House prices – Cambridge catching up on London

08:22 Monday 21st March 2016
BBC Radio Cambridgeshire

DOTTY MCLEOD: Maybe the least surprising thing I will tell you this morning is that latest figures show the average cost of housing in Cambridge is rising faster than anywhere else in Britain. The figures though are quite startling. The Office for National Statistics says the median house price in Cambridge rose by just under 47% between 2010 and 2015. That’s an extraordinary level of growth in just five years, isn’t it. Cambridge is followed by London where the figure has risen by just over 38%. Duncan Stott is from the campaign group Priced Out. Duncan, what do you make of figures like this?
DUNCAN STOTT: Good morning. These are incredibly frustrating figures. To see such high house price inflation, when wages simply haven’t been growing anything like that rate, is incredibly bad news for young workers in and around Cambridge, and it just shows that the housing crisis is growing in this area.
DOTTY MCLEOD: I mean there are places though in Cambridgeshire where you known young people on you know decent incomes, where they can buy houses.
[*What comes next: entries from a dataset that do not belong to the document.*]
(** * Skill auditor analysis engine: a shallow embedding of [analyze.py]

    The development follows the layout of the Python module
    [skills/opencode-skill-auditor/analyze.py]:

    - [PyStr]: the string primitives the module relies on ([find], [in],
      [lower], slicing, [startswith]/[endswith], [count], [strip],
      [split]);
    - [Parser]: [_extract_section];
    - [Loader]: [_parse_yaml_frontmatter], [_extract_skill_content] and
      the loop of [load_all_skills] over the skill files found, each of
      which is read or fails to be read;
    - [Reports]: the figures the three report generators compute before
      they fill in their templates;
    - [PyFloat]: binary64 arithmetic (round to nearest, ties to even) on
      rationals, as used by [estimate_tokens] and by the similarity score;
    - [Difflib]: [difflib.SequenceMatcher] ([__chain_b],
      [find_longest_match], [get_matching_blocks], [ratio]);
    - [Auditor]: the methods of [SkillAuditor].

    Texts are sequences of characters.  A character is modelled by
    [ascii], read as its code point: the embedding covers the documents
    whose characters lie below U+0100 (ASCII and the Latin-1 supplement),
    and [lower] and [strip] treat every one of these 256 characters as
    Python does. *)

From Stdlib Require Import String.
From Stdlib Require Import ZArith QArith Qround Qpower Qabs Lia Lqa List Bool Ascii.
From Stdlib Require Import Sorted Permutation.
Import ListNotations.

Open Scope Z_scope.

(** A Python [str] is a sequence of characters. *)
Definition str : Type := list ascii.

(** String literals of the source, as character lists. *)
Definition lit (s : string) : str := list_ascii_of_string s.

(* ================================================================== *)
(** * Python string primitives *)
(* ================================================================== *)

Module PyStr.

(** [s.startswith(p)] *)
Fixpoint startswith (s p : str) {struct p} : bool :=
  match p, s with
  | [], _ => true
  | _ :: _, [] => false
  | c :: p', d :: s' => Ascii.eqb c d && startswith s' p'
  end.

(** [s.endswith(p)] *)
Definition endswith (s p : str) : bool := startswith (rev s) (rev p).

(** [s.find(sub)] scanning from offset [i]; -1 when [sub] does not occur. *)
Fixpoint find_from (s sub : str) (i : Z) : Z :=
  if startswith s sub then i
  else match s with
       | [] => -1
       | _ :: s' => find_from s' sub (i + 1)
       end.

(** [s.find(sub)] *)
Definition find (s sub : str) : Z := find_from s sub 0.

(** [sub in s] *)
Fixpoint contains (s sub : str) : bool :=
  startswith s sub ||
  match s with
  | [] => false
  | _ :: s' => contains s' sub
  end.

(** [s.count(sub)]: number of non-overlapping occurrences, scanning left
    to right; [skip] characters of the last occurrence are still to be
    passed over. *)
Fixpoint count_from (s sub : str) (skip : nat) : Z :=
  match s with
  | [] => 0
  | _ :: s' =>
      match skip with
      | S skip' => count_from s' sub skip'
      | O =>
          if startswith s sub
          then 1 + count_from s' sub (length sub - 1)
          else count_from s' sub 0
      end
  end.

Definition count (s sub : str) : Z :=
  match sub with
  | [] => Z.of_nat (length s) + 1
  | _ => count_from s sub 0
  end.

(** [c.lower()] on one character below U+0100.  The capital letters are
    A..Z (65..90) and, in the Latin-1 supplement, U+00C0..U+00DE without
    the multiplication sign U+00D7 (192..222 without 215); the small
    letter of each lies 32 code points above it.  Every other character
    below U+0100 is its own lower case. *)
Definition is_upper (c : ascii) : bool :=
  let n := nat_of_ascii c in
  ((65 <=? n)%nat && (n <=? 90)%nat)
  || ((192 <=? n)%nat && (n <=? 222)%nat && negb (n =? 215)%nat).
So, you know, is it too much to sob about that they can’t afford homes in Cambridge itself?

DUNCAN STOTT: Well I think the problem is that Cambridge itself is where a lot of the jobs are, and I’m sure there are people sat in traffic right now trying to get to their jobs. If you don’t have the houses where the jobs are, then that flow of traffic is only going to grow and grow. So it is a housing shortage in Cambridge that needs to be addressed. And also Cambridge itself, this is a city that should become very exclusive and only for the rich, and with the few very lucky people who get some of the subsidised affordable housing? Or do you want it to be a city where everybody can be part of? And I think that’s probably what I’d like to see Cambridge and other places like it become.
DOTTY MCLEOD: So you’re saying that this needs to be addressed. Addressed how?
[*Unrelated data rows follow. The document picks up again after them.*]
Lemma sendError_Some msg e lt w :
  sendError msg (Some e) lt w =
  Ret tt (broadcasted (MkEntry "--- Request failed ---" "log-error" lt "applyComplete")
         (broadcasted (MkEntry ("REQUEST FAILED: " ++ msg ++ " - " ++ text e) "log-error" lt
                               "applyResult")
         (logged (MkLine LError msg (Some e)) w))).
Proof. reflexivity. Qed.

Lemma stamp_finalizers_service t (c : Service) :
  Finalizers (svcMeta (stamp t c)) = Finalizers (svcMeta c).
Proof. reflexivity. Qed.

Lemma stamp_finalizers_access t (a : Access) :
  Finalizers (accMeta (stamp t a)) = Finalizers (accMeta a).
Proof. reflexivity. Qed.

(** *** Stepping through a handler *)

Ltac step_clone :=
  match goal with
  | |- context [CloneService ?a ?b ?c ?d ?e ?f ?w] =>
      let r := fresh "r" in let w1 := fresh "w" in let Hr := fresh "Hr" in
      destruct (CloneService_step a b c d e f w) as (r & w1 & -> & Hr);
      destruct r as [?c|?err]; cbv beta iota
  end.

Ltac step_create :=
  unfold CreateAccess, CreateExternalAccess, CreateAccessRequestAsApp;
  match goal with
  | |- context [@Api.Create ?T ?I ?cl ?a ?w] =>
      let e := fresh "e" in let w1 := fresh "w" in let Ht := fresh "Ht" in let Hc := fresh "Hc" in
      destruct (@Create_step T I _ cl a w) as (e & w1 & -> & Ht & Hc);
      destruct e as [?err|]; cbv beta iota
  end.

Ltac step_cleanup :=
  unfold DeleteService, DeleteAccess;
  match goal with
  | |- context [cleanup (@Api.Delete ?T ?I ?cl ?ns ?n) ?msg ?w] =>
      let e := fresh "e" in let w1 := fresh "w" in let m := fresh "m" in
      let Ht := fresh "Ht" in let Ha := fresh "Ha" in
      let Hle := fresh "Hle" in let Hm := fresh "Hm" in
      destruct (@cleanup_step T I _ cl ns n msg w eq_refl) as (e & w1 & m & -> & Ht & Ha & Hle & Hm);
      cbv beta iota
  end.

Ltac prefix_of t base :=
  lazymatch t with
  | base => constr:(@nil (ApiCall * option error))
  | ?x :: ?r => let p := prefix_of r base in constr:(x :: p)
  | (?l ++ ?r)%list =>
      lazymatch r with
      | base => constr:(l)
      | _ => let p := prefix_of r base in constr:((l ++ p)%list)
      end
  end.

Ltac solve_created :=
  let Hin := fresh "Hin" in
  intros ? ? ? (? & Hin);
  cbn [In app] in Hin; rewrite ?List.in_app_iff in Hin; cbn [In] in Hin;
  repeat match type of Hin with _ \/ _ => destruct Hin as [Hin|Hin] end;
  first [ discriminate Hin
        | contradiction
        | exfalso;
          match goal with
          | H : forall k ns n, ~ created _ k ns n |- _ => eapply H; eexists; exact Hin
          end
        | inversion Hin; subst; eexists _, _; cbn [In app]; rewrite ?List.in_app_iff;
          cbn [In]; eauto 20 ].

Ltac eval_failures :=
  repeat match goal with
         | H : context [isCleanupFailure ?l] |- _ =>
             lazymatch l with
             | MkLine _ _ _ =>
                 let b := eval vm_compute in (isCleanupFailure l) in
                 change (isCleanupFailure l) with b in H; cbv iota in H
             end
         | |- context [isCleanupFailure ?l] =>
             lazymatch l with
             | MkLine _ _ _ =>
                 let b := eval vm_compute in (isCleanupFailure l) in
                 change (isCleanupFailure l) with b; cbv iota
             end
         end.

Ltac map_norm :=
  repeat first [ rewrite lookup_insert_eq
               | rewrite lookup_delete_eq
               | rewrite lookup_insert_ne by congruence
               | rewrite lookup_delete_ne by congruence ].

Ltac map_restore :=
  apply map_eq; intro;
  repeat (rewrite lookup_delete || rewrite lookup_insert);
  repeat case_decide; subst; congruence.

Ltac norm_lookups :=
  repeat match goal with
         | H : <[_:=_]> _ !! _ = None |- _ => apply lookup_insert_None in H as [? ?]
         end.

(** A failing branch of a full-grant sequence: the calls, the deletes
    issued, the report, and the stores when no compensation failed. *)
Ltac rollback_leaf w report :=
  open_facts; split_agree;
  unfold rolledBack, cleanupFailures in *; wcbn; chase;
  cbn [List.filter] in *; eval_failures; cbn [length] in *;
  match goal with
  | |- exists calls, ?t = _ /\ _ => let L := prefix_of t (trace w) in exists L
  end;
  split; [cbn [app]; rewrite <- ?List.app_assoc; reflexivity|];
  split; [solve_created|];
  split; [right; eexists _, _, _; split; [report|];
          split; [cbn [In app]; rewrite ?List.in_app_iff; cbn [In]; eauto 20|];
          split; [first [assumption|reflexivity]
                 |first [assumption|apply wraps_refl|apply wraps_Errorf; assumption
                        |apply wraps_Errorf, wraps_refl]]|];
  let Hcf := fresh "Hcf" in
  intros Hcf;
  repeat match goal with
         | H : _ = _ -> _ = deleted _ _ _ |- _ => specialize (H ltac:(lia))
         end;
  subst; unfold keyOf in *; wcbn; norm_lookups;
  unfold deleted, afterDelete; map_norm;
  repeat (rewrite ?stamp_finalizers_service, ?stamp_finalizers_access; wcbn;
          repeat match goal with H : Finalizers _ = [] |- _ => rewrite !H end;
          cbv iota; map_norm);
  split; try reflexivity; map_restore.

Lemma rolledBack_early reported w w0 :
  trace w0 = trace w -> services w0 = services w -> accesses w0 = accesses w ->
  rolledBack reported w w0.
Proof.
  intros Ht Hs Ha. exists []. split; [exact Ht|]. split; [intros k ns n (c & [])|].
  split; [by left|]. auto.
Qed.

(** *** Direct creation: compensating rollback *)

(** C1 (as amended).  A run of [createClusterAccess] either succeeds or
    is rolled back: a delete is issued for every object the run created,
    the failure broadcast to the caller is that of the creation step that
    failed (wrapped), never that of a compensating delete, which is only
    logged, and whenever no compensation failure was logged the Services
    and Access Declarations are exactly those from before the run, so
    none remains under the run's correlation id. *)
Theorem createClusterAccess_rollback p cl payload w :
  let w' := final (createClusterAccess p cl payload w) in
  succeededWith "Service" w w'
  \/ rolledBack (fun err => exists msg,
                   broadcast w' = (failureReport "Service" msg err ++ broadcast w)%list) w w'.
Proof.
  unfold createClusterAccess.
  destruct (getOverridePorts _) as [ports|e]; [|right; apply rolledBack_early; reflexivity].
  destruct (Split (Payload.SourceService payload) "/") as [|sNs [|sName [|]]];
    try (right; apply rolledBack_early; reflexivity).
  destruct (Split (Payload.TargetService payload) "/") as [|tNs [|tName [|]]];
    try (right; apply rolledBack_early; reflexivity).
  unfold uuidNew, randSuffixOf, orPanic. munfold. cbv beta iota.
  destruct (slice_to _ _) as [suffix|]; [|right; apply rolledBack_early; reflexivity].
  cbv beta iota.
  step_clone.
  2: { rewrite sendError_Some. right.
       rollback_leaf w ltac:(eexists; reflexivity). }
  step_clone.
  2: { rewrite sendError_Some. cbv beta iota. step_cleanup. right.
       rollback_leaf w ltac:(eexists; reflexivity). }
  destruct (fullDirections _) as [sourceDirection targetDirection].
  step_create.
  { rewrite sendError_Some. cbv beta iota. do 2 step_cleanup. right.
    rollback_leaf w ltac:(eexists; reflexivity). }
  step_create.
  { rewrite sendError_Some. cbv beta iota. do 3 step_cleanup. right.
    rollback_leaf w ltac:(eexists; reflexivity). }
  left. unfold Logger.Info, logAndBroadcast. munfold. cbv beta iota.
  open_facts. split_agree. unfold succeededWith. wcbn. chase.
  eexists. reflexivity.
Qed.

(** The same holds where an approver creates the full grant: there the
    failure is returned, wrapped, to [handleApproveAccessRequest]. *)
Lemma approveFullRequest_rollback p cl request w :
  RequestType (arSpec request) = "Service" ->
  let o := approveFullRequest p cl request w in
  returned o = Some None
  \/ rolledBack (fun err => returned o = Some (Some err)) w (final o).
Proof.
  intros Hty. unfold approveFullRequest. rewrite Hty.
  change (String.eqb "Service" "Service") with true. cbv iota.
  unfold index, randSuffixOf, orPanic. munfold.
  destruct (nth_error (Split (SourceService (arSpec request)) "/") 0) as [sNs|];
    [|right; apply rolledBack_early; reflexivity].
  destruct (nth_error (Split (SourceService (arSpec request)) "/") 1) as [sName|];
    [|right; apply rolledBack_early; reflexivity].
  destruct (nth_error (Split (TargetService (arSpec request)) "/") 0) as [tNs|];
    [|right; apply rolledBack_early; reflexivity].
  destruct (nth_error (Split (TargetService (arSpec request)) "/") 1) as [tName|];
    [|right; apply rolledBack_early; reflexivity].
  cbv beta iota.
  destruct (slice_to _ _) as [suffix|]; [|right; apply rolledBack_early; reflexivity].
  cbv beta iota.
  destruct (getOverridePorts _) as [ports|e]; [|right; apply rolledBack_early; reflexivity].
  step_clone.
  2: { right. rollback_leaf w ltac:(reflexivity). }
  step_clone.
  2: { step_cleanup. right. rollback_leaf w ltac:(reflexivity). }
  destruct (fullDirections _) as [sourceDirection targetDirection].
  step_create.
  { do 2 step_cleanup. right. rollback_leaf w ltac:(reflexivity). }
  step_create.
  { do 3 step_cleanup. right. rollback_leaf w ltac:(reflexivity). }
  left. reflexivity.
Qed.

(** C1, as stated, fails where a compensating delete is refused: the
    target namespace rejects the clone, the user may not delete Services,
    and the source clone is left behind under the correlation id. *)
Lemma rollback_leaves_clone_when_delete_refused :
  let w := Scenario.cluster Scenario.noCloneInTeamBNoDelete Scenario.allowAll in
  let w' := final (createClusterAccess Scenario.aliceSession (Impersonating Scenario.alice)
                     (Scenario.request "requestClusterAccess") w) in
  map Payload (broadcast w') =
    [ "--- Request failed ---";
      "REQUEST FAILED: Could not clone target service (check your permissions) - could not create service clone team-b/nc-7be363aa9b71-30623165: services is forbidden" ]
  /\ map message (slog w') =
       [ "Failed to cleanup partial service clone on approval";
         "Could not clone target service (check your permissions)" ]
  /\ Scenario.labelled (T:=Service) (requestIDLabel, Scenario.uuid0) w = []
  /\ Scenario.labelled (T:=Service) (requestIDLabel, Scenario.uuid0) w' =
       [("team-a", "nc-650e999d890d-30623165")].
Proof. vm_compute. repeat split. Qed.

(** *** Direct creation through the handler *)

Lemma fullDirections_reciprocal requested :
  reciprocal requested (fullDirections requested).1 (fullDirections requested).2.
Proof.
  unfold reciprocal, fullDirections.
  destruct (String.eqb_spec requested "ingress") as [->|Hi]; cbn.
  { repeat split; intros; congruence. }
  destruct (String.eqb_spec requested "egress") as [->|He]; cbn;
    repeat split; intros; congruence.
Qed.

Lemma accessLabels_id user id : accessLabels user id !! requestIDLabel = Some id.
Proof.
  unfold accessLabels, managedByLabel, userLabel, requestIDLabel.
  rewrite !lookup_insert_ne by discriminate. apply lookup_insert_eq.
Qed.

Lemma requestLabel_id id : requestLabel id !! requestIDLabel = Some id.
Proof. apply lookup_insert_eq. Qed.

Ltac not_success :=
  let Hb := fresh "Hb" in
  intros (? & Hb); wcbn;
  first [ apply (f_equal (@length LogEntry)) in Hb; cbn [length app] in Hb; lia
        | open_facts; split_agree; wcbn; revert Hb; chase; intros Hb;
          apply (f_equal (fun l => ClassName <$> head l)) in Hb; discriminate Hb ].

(** A run of [createClusterAccess] that reports success has added
    exactly two clones and two Access Declarations, all under the one
    correlation id it drew, each declaration targeting the other side's
    clone, with reciprocal directions. *)
Lemma createClusterAccess_success p cl payload w :
  let w' := final (createClusterAccess p cl payload w) in
  succeededWith "Service" w w' ->
  oneGrantAdded (Payload.Direction payload) w w' (uuids (env w) (uuidCount w)).
Proof.
  unfold createClusterAccess, succeededWith, successReport.
  destruct (getOverridePorts _) as [ports|e]; [|rewrite sendError_Some; not_success].
  destruct (Split (Payload.SourceService payload) "/") as [|sNs [|sName [|]]];
    try (rewrite sendError_Some; not_success).
  destruct (Split (Payload.TargetService payload) "/") as [|tNs [|tName [|]]];
    try (rewrite sendError_Some; not_success).
  unfold uuidNew, randSuffixOf, orPanic. munfold. cbv beta iota.
  destruct (slice_to _ _) as [suffix|]; [|not_success].
  cbv beta iota.
  match goal with
  | |- context [CloneService ?a ?b ?c ?d ?e ?f ?w0] =>
      destruct (CloneService_step a b c d e f w0) as (r1 & w1 & -> & Hr1);
      destruct r1 as [c1|err]; cbv beta iota; [|rewrite sendError_Some; not_success];
      destruct Hr1 as ((orig1 & Ho1 & Hc1) & _ & Hn1 & (t1 & Ha1) & _);
      destruct (clonedServiceOf_meta orig1 b c d e f) as (Hname1 & _ & Hl1 & _);
      rewrite <- Hc1 in Hname1, Hl1; clear Hc1 Ho1
  end.
  match goal with
  | |- context [CloneService ?a ?b ?c ?d ?e ?f ?w0] =>
      destruct (CloneService_step a b c d e f w0) as (r2 & w2 & -> & Hr2);
      destruct r2 as [c2|err]; cbv beta iota;
      [|rewrite sendError_Some; cbv beta iota; step_cleanup; not_success];
      destruct Hr2 as ((orig2 & Ho2 & Hc2) & _ & Hn2 & (t2 & Ha2) & _);
      destruct (clonedServiceOf_meta orig2 b c d e f) as (Hname2 & _ & Hl2 & _);
      rewrite <- Hc2 in Hname2, Hl2; clear Hc2 Ho2
  end.
  pose proof (fullDirections_reciprocal (Payload.Direction payload)) as Hrec.
  destruct (fullDirections _) as [sourceDirection targetDirection].
  step_create; [rewrite sendError_Some; cbv beta iota; do 2 step_cleanup; not_success|].
  step_create; [rewrite sendError_Some; cbv beta iota; do 3 step_cleanup; not_success|].
  intros _. unfold Logger.Info, logAndBroadcast. munfold. cbv beta iota.
  destruct Hc as [Hna1 Haa1]. destruct Hc0 as [Hna2 Haa2].
  split_agree. unfold oneGrantAdded.
  match goal with
  | H1 : accesses ?wa = <[_ := ?a1]> _, H2 : accesses _ = <[_ := ?a2]> (accesses ?wa) |- _ =>
      exists (stamp t1 c1), (stamp t2 c2), a1, a2
  end.
  unfold keyOf in *. wcbn. cbn [stamp meta setMeta ServiceObject AccessObject] in *. wcbn.
  chase. norm_lookups.
  repeat match goal with |- _ /\ _ => split end;
    first [ assumption | exact Hrec | reflexivity | apply accessLabels_id
          | rewrite Hl1; apply requestLabel_id | rewrite Hl2; apply requestLabel_id
          | congruence ].
Qed.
DUNCAN STOTT: Well in the longer term, it’s got to be ensuring that there are enough homes, and making sure Cambridge is building the number of homes it needs.
DOTTY MCLEOD: So where are you going to put them? Are you going to put them on the Green Belt?
DUNCAN STOTT: I think that we always should be looking at the best (unclear). It’s not all Green Belt that’s very green. Often it’s quite scrubby, soaked in pesticides. Of course you want to protect the most attractive areas and keep green open spaces that are accessible, but we also need to make sure that homes are provided. Every house wants a green site, and I think we need to make sure that going forward we also provide the homes that we need.
DOTTY MCLEOD: I mean I think that you can kind of skew the picture a little bit in saying, oh you know, it’s so hard for young people to buy a house now. For some people it will have always been hard to get on the property ladder. You know, people fifty, sixty years ago, they will have had to sacrifice and compromise to buy their first home.
DUNCAN STOTT: Of course. And that’s also the same for this generation. But just look. The number of home owners has been in decline in the UK since 2003, and this is because .. it isn’t because people aren’t working hard, it’s because the house prices have gone up so much more than what people earn. People are priced out of the housing market, and the only thing that will help in the long term is building houses. We also do need to look at other regulations around mortgages. We do see sometimes far too much debt being pumped into the housing market, huge mortgages that people are taking out lasting 35 years. This is incredibly concerning. So there are other issues as well, but in the long term building homes is absolutely vital.
DOTTY MCLEOD: OK Duncan. Thank you very much. Duncan Stott there, who’s from the Priced Out campaign group, commenting on the fact that in the last five years, or since 2010, median house prices in Cambridge have risen by nearly half., just under 47%. I knew .. I knew that house prices in this part of the world were rising like crazy. i didn’t really think it was quite that serious.